======== DATA SUPPLIED

(** C2: enqueuing into a full queue removes exactly the head (the oldest
    pending call) and appends the new call at the tail, so exactly one
    element leaves and the length stays at the capacity; with capacity 2,
    enqueuing A, B, C in a row leaves [B; C] and drops A.  In the running
    program the fetcher's three statements on a full queue do just that,
    and its drop statement never takes more than the head. *)
Theorem enqueue_full_drops_exactly_head :
  (∀ cap queue call,
     (0 < cap)%nat → length queue = cap →
     ∃ oldest rest,
       queue = oldest :: rest ∧
       tryEnqueue cap queue call = Some (rest ++ [call], Some oldest) ∧
       length (rest ++ [call]) = cap) ∧
  (∀ A B C : Call, enqueueAll 2 [] [A; B; C] = Some ([B; C], [A])) ∧
  (∀ lib cap s call rest oldest queue',
     process s = Alive → isFirstRun s = false →
     fetcher s = FRange (call :: rest) →
     processedCalls s !! ID call = None →
     queue s = oldest :: queue' → length (queue s) = cap →
     ∃ s',
       run lib cap s [AFetcherStep; AFetcherStep; AFetcherStep] =
         Some (s', [EvNew (ID call); EvEvict oldest; EvEnq call]) ∧
       tryEnqueue cap (queue s) call = Some (queue s', Some oldest) ∧
       queue s' = queue' ++ [call] ∧
       fetcher s' = FRange rest) ∧
  (∀ lib cap s call rest s' evs,
     fetcher s = FDropOldest call rest →
     step lib cap s AFetcherStep = Some (s', evs) →
     ∃ oldest,
       queue s = oldest :: queue s' ∧ evs = [EvEvict oldest] ∧
       fetcher s' = FResend call rest).
Proof.
  split_and!.
  - intros cap queue call Hpos Hlen.
    destruct queue as [|oldest rest]; [simpl in Hlen; lia|].
    exists oldest, rest. split_and!; [done| |].
    + by apply tryEnqueue_full.
    + rewrite length_app. simpl in *. lia.
  - intros A B C. reflexivity.
  - apply fetcher_drop_oldest_run.
  - apply drop_step_takes_head.
Qed.

Lemma enqueue_full_drops_exactly_head_witness :
  ∃ oldest rest,
    [callA; callB] = oldest :: rest ∧
    tryEnqueue 2 [callA; callB] callC = Some (rest ++ [callC], Some oldest) ∧
    length (rest ++ [callC]) = 2%nat.
Proof.
  apply (proj1 enqueue_full_drops_exactly_head 2%nat [callA; callB] callC).
  - lia.
  - reflexivity.
Defined.

(** [LoadOrStore] reports "newly marked" only for a key that was absent,
    and from then on reports it as already present. *)
Lemma LoadOrStore_twice m key value value' :
  (SyncMap.LoadOrStore (SyncMap.LoadOrStore m key value).1.1 key value').2
    = true.
Proof.
  unfold SyncMap.LoadOrStore.
  destruct (m !! key) as [actual|] eqn:Hm; simpl.
  - by rewrite Hm.
  - by rewrite lookup_insert_eq.
Qed.

(** C3: the check-and-mark on the ledger reports "newly marked" at most
    once per identity over a whole run, and so no identity is enqueued
    twice, however often and in whichever cycles it is listed. *)
Theorem newly_marked_at_most_once lib cap tr s :
  reaches lib cap init tr s →
  NoDup (news tr) ∧ NoDup (ID <$> enqs tr) ∧
  (∀ id, id ∈ news tr → is_Some (processedCalls s !! id)) ∧
  (∀ m key value value',
     (SyncMap.LoadOrStore (SyncMap.LoadOrStore m key value).1.1 key value').2
       = true).
Proof.
  intros Hr. split_and!.
  - by apply ledger_inv_reaches in Hr as (_ & _ & ? & _).
  - by eapply enqs_NoDup.
  - by apply ledger_inv_reaches in Hr as (_ & _ & _ & ? & _).
  - apply LoadOrStore_twice.
Qed.

Lemma newly_marked_at_most_once_witness :
  NoDup (news sampleRun.2) ∧ NoDup (ID <$> enqs sampleRun.2) ∧
  (∀ id, id ∈ news sampleRun.2 → is_Some (processedCalls sampleRun.1 !! id)) ∧
  (∀ m key value value',
     (SyncMap.LoadOrStore (SyncMap.LoadOrStore m key value).1.1 key value').2
       = true).
Proof.
  apply (newly_marked_at_most_once sampleDecoders MaxQueueSize
           sampleRun.2 sampleRun.1).
  apply run_reaches with sampleSchedule. vm_compute. reflexivity.
Defined.

(** C4: the calls that were enqueued and never dropped are, in the order
    the fetcher enqueued them, exactly the calls the player has dequeued,
    in the order it dequeued them, followed by the calls still queued; so
    the player's order is the fetcher's order on the calls never dropped. *)
Theorem dequeue_order_is_enqueue_order lib cap tr s :
  reaches lib cap init tr s →
  filter (λ c, c ∉ evicts tr) (enqs tr) = deqs tr ++ queue s ∧
  deqs tr `prefix_of` filter (λ c, c ∉ evicts tr) (enqs tr) ∧
  deqs tr `sublist_of` enqs tr.
Proof.
  intros [_ HF]%fifo_inv_reaches. split_and!; [done| |].
  - rewrite HF. by apply prefix_app_r.
  - transitivity (filter (λ c, c ∉ evicts tr) (enqs tr)).
    + rewrite HF. by apply sublist_inserts_r.
    + apply sublist_filter.
Qed.

Lemma dequeue_order_is_enqueue_order_witness :
  filter (λ c, c ∉ evicts sampleRun.2) (enqs sampleRun.2) =
    deqs sampleRun.2 ++ queue sampleRun.1 ∧
  deqs sampleRun.2 `prefix_of`
    filter (λ c, c ∉ evicts sampleRun.2) (enqs sampleRun.2) ∧
  deqs sampleRun.2 `sublist_of` enqs sampleRun.2.
Proof.
  apply (dequeue_order_is_enqueue_order sampleDecoders MaxQueueSize).
  apply run_reaches with sampleSchedule. vm_compute. reflexivity.
Defined.

(** ** Priming *)

Section Priming.
Context (lib : Decoders) (cap : nat).

(** No call listed by the priming cycle is ever enqueued. *)
Lemma primed_never_enqueued tr s L c c' :
  reaches lib cap init tr s →
  (true, L) ∈ listings tr → c ∈ L → c' ∈ enqs tr → ID c' ≠ ID c.
Proof.
  intros Hr HL Hc Hc' Heq.
  pose proof (ledger_inv_reaches _ _ _ _ Hr) as (HA & HB & _ & _ & _ & HF).
  assert (Hnews : ID c' ∈ news tr).
  { rewrite HB, fmap_app. apply elem_of_app. left.
    by apply list_elem_of_fmap_2. }
  destruct (priming_listing_inv _ _ _ _ Hr L c HL Hc) as [Hp|[Hfr _]].
  - apply (HF _ Hp). by rewrite <- Heq.
  - destruct (HA Hfr) as [Hnil _]. rewrite Hnil in Hnews.
    by apply elem_of_nil in Hnews.
Qed.

(** While the fetcher is priming nothing has been enqueued. *)
Lemma priming_enqueues_nothing tr s :
  reaches lib cap init tr s → isFirstRun s = true →
  enqs tr = [] ∧ queue s = [].
Proof.
  intros Hr Hfr.
  pose proof (ledger_inv_reaches _ _ _ _ Hr) as (HA & HB & _).
  pose proof (fifo_inv_reaches _ _ _ _ Hr) as [_ HF].
  destruct (HA Hfr) as [Hnil Hpend]. rewrite Hnil, Hpend, app_nil_r in HB.
  symmetry in HB. apply fmap_nil_inv in HB. rewrite HB in HF. simpl in HF.
  split; [done|]. symmetry in HF. by apply app_eq_nil in HF as [_ ?].
Qed.

(** Once priming is over, every call of the priming listing is in the
    ledger. *)
Lemma primed_all_marked tr s L c :
  reaches lib cap init tr s →
  (true, L) ∈ listings tr → isFirstRun s = false → c ∈ L →
  is_Some (processedCalls s !! ID c).
Proof.
  intros Hr HL Hfr Hc.
  pose proof (ledger_inv_reaches _ _ _ _ Hr) as (_ & _ & _ & _ & HE & _).
  destruct (priming_listing_inv _ _ _ _ Hr L c HL Hc) as [Hp|[Hfr' _]].
  - by apply HE.
  - congruence.
Qed.

(** The scenario, on the schedule in which the fetcher runs alone. *)
Lemma priming_scenario_run X Y Z r1 r2 :
  (0 < cap)%nat → ID Z ≠ ID X → ID Z ≠ ID Y →
  fetchListing lib r1 = Ok [X; Y] →
  fetchListing lib r2 = Ok [X; Y; Z] →
  ∃ s tr,
    run lib cap init
      [ATimer; AFetcherTick r1; AFetcherStep; AFetcherStep; AFetcherStep;
       ATimer; AFetcherTick r2;
       AFetcherStep; AFetcherStep; AFetcherStep; AFetcherStep]
    = Some (s, tr) ∧
    listings tr = [(true, [X; Y]); (false, [X; Y; Z])] ∧
    enqs tr = [Z] ∧ queue s = [Z] ∧ fetcher s = FWait false.
Proof.
  intros Hcap HZX HZY H1 H2. eexists _, _. split.
  - eapply run_cons; [by apply step_timer|].
    eapply run_cons; [by apply step_tick_ok|].
    eapply run_cons; [rewrite step_fetcher by done; by apply fetchCalls_range_prime|].
    eapply run_cons; [rewrite step_fetcher by done; by apply fetchCalls_range_prime|].
    eapply run_cons; [rewrite step_fetcher by done; by apply fetchCalls_range_end|].
    eapply run_cons; [by apply step_timer|].
    eapply run_cons; [by apply step_tick_ok|].
    eapply run_cons.
    { rewrite step_fetcher by done. apply fetchCalls_range_seen; [done|done|].
      simpl. rewrite !lookup_insert_is_Some'. by right; left. }
    eapply run_cons.
    { rewrite step_fetcher by done. apply fetchCalls_range_seen; [done|done|].
      simpl. rewrite !lookup_insert_is_Some'. by left. }
    eapply run_cons.
    { rewrite step_fetcher by done.
      apply fetchCalls_range_new_room; [done|done| |done].
      simpl. rewrite !lookup_insert_ne by done. apply lookup_empty. }
    eapply run_cons; [rewrite step_fetcher by done; by apply fetchCalls_range_end|].
    reflexivity.
  - split_and!; reflexivity.
Qed.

================

▸ WORK REQUIRED: Checking each line above, count the ones that hold the word "enqueuing" and state the total alone.

▸ EXPECTED ANSWER: 2